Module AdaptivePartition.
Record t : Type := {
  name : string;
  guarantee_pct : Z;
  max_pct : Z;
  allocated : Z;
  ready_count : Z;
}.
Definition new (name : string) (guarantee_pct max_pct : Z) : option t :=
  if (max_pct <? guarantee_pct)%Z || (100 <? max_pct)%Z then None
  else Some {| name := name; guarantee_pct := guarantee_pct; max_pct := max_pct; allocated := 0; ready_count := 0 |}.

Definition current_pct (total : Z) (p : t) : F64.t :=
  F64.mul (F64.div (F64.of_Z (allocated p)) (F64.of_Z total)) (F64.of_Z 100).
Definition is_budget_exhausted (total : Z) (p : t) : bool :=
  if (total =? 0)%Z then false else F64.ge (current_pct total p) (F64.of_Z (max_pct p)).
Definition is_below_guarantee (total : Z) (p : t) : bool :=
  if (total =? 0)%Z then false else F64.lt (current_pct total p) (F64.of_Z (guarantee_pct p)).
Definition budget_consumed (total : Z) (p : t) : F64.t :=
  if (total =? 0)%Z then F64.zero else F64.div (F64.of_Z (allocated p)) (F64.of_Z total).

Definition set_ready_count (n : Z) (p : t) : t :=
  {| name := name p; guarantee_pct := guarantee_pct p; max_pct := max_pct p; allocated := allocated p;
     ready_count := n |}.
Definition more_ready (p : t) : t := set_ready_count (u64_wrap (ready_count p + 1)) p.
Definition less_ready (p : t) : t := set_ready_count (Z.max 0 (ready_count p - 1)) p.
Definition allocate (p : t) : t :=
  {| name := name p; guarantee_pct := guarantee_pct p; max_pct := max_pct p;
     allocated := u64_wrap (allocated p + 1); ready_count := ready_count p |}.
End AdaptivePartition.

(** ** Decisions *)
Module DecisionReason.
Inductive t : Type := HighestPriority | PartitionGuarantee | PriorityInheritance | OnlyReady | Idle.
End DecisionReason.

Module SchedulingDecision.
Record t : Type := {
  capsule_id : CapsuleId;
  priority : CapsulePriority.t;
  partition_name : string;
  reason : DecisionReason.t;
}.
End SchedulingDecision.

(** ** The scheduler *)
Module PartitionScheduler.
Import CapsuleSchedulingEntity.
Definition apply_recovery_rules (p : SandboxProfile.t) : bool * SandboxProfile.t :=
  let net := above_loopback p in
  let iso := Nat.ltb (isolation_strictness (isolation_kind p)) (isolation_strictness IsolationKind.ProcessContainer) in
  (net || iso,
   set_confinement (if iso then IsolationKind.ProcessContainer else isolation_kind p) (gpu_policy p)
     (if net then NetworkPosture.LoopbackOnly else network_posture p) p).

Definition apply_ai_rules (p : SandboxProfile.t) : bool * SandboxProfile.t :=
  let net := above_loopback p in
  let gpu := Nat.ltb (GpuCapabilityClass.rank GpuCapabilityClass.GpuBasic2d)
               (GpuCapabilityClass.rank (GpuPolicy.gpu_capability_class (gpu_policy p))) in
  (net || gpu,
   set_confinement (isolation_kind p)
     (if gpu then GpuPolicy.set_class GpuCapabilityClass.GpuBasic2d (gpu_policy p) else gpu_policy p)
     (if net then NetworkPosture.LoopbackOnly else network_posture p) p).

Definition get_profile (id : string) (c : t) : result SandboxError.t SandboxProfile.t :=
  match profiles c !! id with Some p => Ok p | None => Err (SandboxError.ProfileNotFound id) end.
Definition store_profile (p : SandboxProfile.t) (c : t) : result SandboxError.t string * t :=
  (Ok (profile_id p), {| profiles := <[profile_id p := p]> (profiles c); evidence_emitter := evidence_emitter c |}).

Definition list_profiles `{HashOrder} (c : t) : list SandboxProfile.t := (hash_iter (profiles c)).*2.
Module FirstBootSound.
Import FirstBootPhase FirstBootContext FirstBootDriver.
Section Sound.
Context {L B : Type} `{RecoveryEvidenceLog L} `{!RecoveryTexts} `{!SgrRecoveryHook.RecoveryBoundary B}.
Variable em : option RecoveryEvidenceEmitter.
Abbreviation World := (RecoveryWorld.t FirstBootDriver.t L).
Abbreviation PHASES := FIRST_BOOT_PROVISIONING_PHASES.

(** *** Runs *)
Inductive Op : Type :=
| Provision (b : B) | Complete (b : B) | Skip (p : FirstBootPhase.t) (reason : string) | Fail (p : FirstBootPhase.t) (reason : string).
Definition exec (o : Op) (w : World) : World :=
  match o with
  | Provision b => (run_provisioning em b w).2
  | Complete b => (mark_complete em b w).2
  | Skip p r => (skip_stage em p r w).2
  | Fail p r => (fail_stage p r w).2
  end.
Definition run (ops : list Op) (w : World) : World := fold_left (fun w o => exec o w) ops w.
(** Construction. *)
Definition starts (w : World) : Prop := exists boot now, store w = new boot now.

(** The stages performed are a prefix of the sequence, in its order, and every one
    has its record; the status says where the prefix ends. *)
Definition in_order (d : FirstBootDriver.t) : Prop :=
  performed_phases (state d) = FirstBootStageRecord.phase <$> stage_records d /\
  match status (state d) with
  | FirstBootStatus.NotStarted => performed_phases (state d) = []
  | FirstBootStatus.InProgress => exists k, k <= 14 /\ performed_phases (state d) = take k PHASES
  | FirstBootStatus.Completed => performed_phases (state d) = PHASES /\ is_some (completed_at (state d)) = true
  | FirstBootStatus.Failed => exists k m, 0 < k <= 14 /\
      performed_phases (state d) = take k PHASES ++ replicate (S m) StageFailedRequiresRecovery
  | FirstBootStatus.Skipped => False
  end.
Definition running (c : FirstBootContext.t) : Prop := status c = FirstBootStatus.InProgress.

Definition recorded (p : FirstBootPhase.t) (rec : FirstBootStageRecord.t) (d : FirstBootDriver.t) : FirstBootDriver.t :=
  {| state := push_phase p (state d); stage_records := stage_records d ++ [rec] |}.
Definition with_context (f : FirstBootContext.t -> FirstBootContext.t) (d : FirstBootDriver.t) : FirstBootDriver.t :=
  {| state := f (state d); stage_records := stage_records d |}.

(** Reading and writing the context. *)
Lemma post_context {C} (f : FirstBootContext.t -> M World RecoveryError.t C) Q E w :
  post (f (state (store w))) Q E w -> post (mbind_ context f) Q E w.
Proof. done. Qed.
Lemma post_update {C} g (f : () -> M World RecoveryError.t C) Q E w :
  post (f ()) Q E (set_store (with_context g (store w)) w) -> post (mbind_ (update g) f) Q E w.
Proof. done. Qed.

● ● ● ● ● ● ●

- WORK INSTRUCTIONS:
Output the entire set of records exactly as shown.

- REPLY TO THE EXERCISE:
Module AdaptivePartition.
Record t : Type := {
  name : string;
  guarantee_pct : Z;
  max_pct : Z;
  allocated : Z;
  ready_count : Z;
}.
Definition new (name : string) (guarantee_pct max_pct : Z) : option t :=
  if (max_pct <? guarantee_pct)%Z || (100 <? max_pct)%Z then None
  else Some {| name := name; guarantee_pct := guarantee_pct; max_pct := max_pct; allocated := 0; ready_count := 0 |}.

Definition current_pct (total : Z) (p : t) : F64.t :=
  F64.mul (F64.div (F64.of_Z (allocated p)) (F64.of_Z total)) (F64.of_Z 100).
Definition is_budget_exhausted (total : Z) (p : t) : bool :=
  if (total =? 0)%Z then false else F64.ge (current_pct total p) (F64.of_Z (max_pct p)).
Definition is_below_guarantee (total : Z) (p : t) : bool :=
  if (total =? 0)%Z then false else F64.lt (current_pct total p) (F64.of_Z (guarantee_pct p)).
Definition budget_consumed (total : Z) (p : t) : F64.t :=
  if (total =? 0)%Z then F64.zero else F64.div (F64.of_Z (allocated p)) (F64.of_Z total).

Definition set_ready_count (n : Z) (p : t) : t :=
  {| name := name p; guarantee_pct := guarantee_pct p; max_pct := max_pct p; allocated := allocated p;
     ready_count := n |}.
Definition more_ready (p : t) : t := set_ready_count (u64_wrap (ready_count p + 1)) p.
Definition less_ready (p : t) : t := set_ready_count (Z.max 0 (ready_count p - 1)) p.
Definition allocate (p : t) : t :=
  {| name := name p; guarantee_pct := guarantee_pct p; max_pct := max_pct p;
     allocated := u64_wrap (allocated p + 1); ready_count := ready_count p |}.
End AdaptivePartition.

(** ** Decisions *)
Module DecisionReason.
Inductive t : Type := HighestPriority | PartitionGuarantee | PriorityInheritance | OnlyReady | Idle.
End DecisionReason.

Module SchedulingDecision.
Record t : Type := {
  capsule_id : CapsuleId;
  priority : CapsulePriority.t;
  partition_name : string;
  reason : DecisionReason.t;
}.
End SchedulingDecision.

(** ** The scheduler *)
Module PartitionScheduler.
Import CapsuleSchedulingEntity.
Definition apply_recovery_rules (p : SandboxProfile.t) : bool * SandboxProfile.t :=
  let net := above_loopback p in
  let iso := Nat.ltb (isolation_strictness (isolation_kind p)) (isolation_strictness IsolationKind.ProcessContainer) in
  (net || iso,
   set_confinement (if iso then IsolationKind.ProcessContainer else isolation_kind p) (gpu_policy p)
     (if net then NetworkPosture.LoopbackOnly else network_posture p) p).

Definition apply_ai_rules (p : SandboxProfile.t) : bool * SandboxProfile.t :=
  let net := above_loopback p in
  let gpu := Nat.ltb (GpuCapabilityClass.rank GpuCapabilityClass.GpuBasic2d)
               (GpuCapabilityClass.rank (GpuPolicy.gpu_capability_class (gpu_policy p))) in
  (net || gpu,
   set_confinement (isolation_kind p)
     (if gpu then GpuPolicy.set_class GpuCapabilityClass.GpuBasic2d (gpu_policy p) else gpu_policy p)
     (if net then NetworkPosture.LoopbackOnly else network_posture p) p).

Definition get_profile (id : string) (c : t) : result SandboxError.t SandboxProfile.t :=
  match profiles c !! id with Some p => Ok p | None => Err (SandboxError.ProfileNotFound id) end.
Definition store_profile (p : SandboxProfile.t) (c : t) : result SandboxError.t string * t :=
  (Ok (profile_id p), {| profiles := <[profile_id p := p]> (profiles c); evidence_emitter := evidence_emitter c |}).

Definition list_profiles `{HashOrder} (c : t) : list SandboxProfile.t := (hash_iter (profiles c)).*2.
Module FirstBootSound.
Import FirstBootPhase FirstBootContext FirstBootDriver.
Section Sound.
Context {L B : Type} `{RecoveryEvidenceLog L} `{!RecoveryTexts} `{!SgrRecoveryHook.RecoveryBoundary B}.
Variable em : option RecoveryEvidenceEmitter.
Abbreviation World := (RecoveryWorld.t FirstBootDriver.t L).
Abbreviation PHASES := FIRST_BOOT_PROVISIONING_PHASES.

(** *** Runs *)
Inductive Op : Type :=
| Provision (b : B) | Complete (b : B) | Skip (p : FirstBootPhase.t) (reason : string) | Fail (p : FirstBootPhase.t) (reason : string).
Definition exec (o : Op) (w : World) : World :=
  match o with
  | Provision b => (run_provisioning em b w).2
  | Complete b => (mark_complete em b w).2
  | Skip p r => (skip_stage em p r w).2
  | Fail p r => (fail_stage p r w).2
  end.
Definition run (ops : list Op) (w : World) : World := fold_left (fun w o => exec o w) ops w.
(** Construction. *)
Definition starts (w : World) : Prop := exists boot now, store w = new boot now.

(** The stages performed are a prefix of the sequence, in its order, and every one
    has its record; the status says where the prefix ends. *)
Definition in_order (d : FirstBootDriver.t) : Prop :=
  performed_phases (state d) = FirstBootStageRecord.phase <$> stage_records d /\
  match status (state d) with
  | FirstBootStatus.NotStarted => performed_phases (state d) = []
  | FirstBootStatus.InProgress => exists k, k <= 14 /\ performed_phases (state d) = take k PHASES
  | FirstBootStatus.Completed => performed_phases (state d) = PHASES /\ is_some (completed_at (state d)) = true
  | FirstBootStatus.Failed => exists k m, 0 < k <= 14 /\
      performed_phases (state d) = take k PHASES ++ replicate (S m) StageFailedRequiresRecovery
  | FirstBootStatus.Skipped => False
  end.
Definition running (c : FirstBootContext.t) : Prop := status c = FirstBootStatus.InProgress.

Definition recorded (p : FirstBootPhase.t) (rec : FirstBootStageRecord.t) (d : FirstBootDriver.t) : FirstBootDriver.t :=
  {| state := push_phase p (state d); stage_records := stage_records d ++ [rec] |}.
Definition with_context (f : FirstBootContext.t -> FirstBootContext.t) (d : FirstBootDriver.t) : FirstBootDriver.t :=
  {| state := f (state d); stage_records := stage_records d |}.

(** Reading and writing the context. *)
Lemma post_context {C} (f : FirstBootContext.t -> M World RecoveryError.t C) Q E w :
  post (f (state (store w))) Q E w -> post (mbind_ context f) Q E w.
Proof. done. Qed.
Lemma post_update {C} g (f : () -> M World RecoveryError.t C) Q E w :
  post (f ()) Q E (set_store (with_context g (store w)) w) -> post (mbind_ (update g) f) Q E w.
Proof. done. Qed.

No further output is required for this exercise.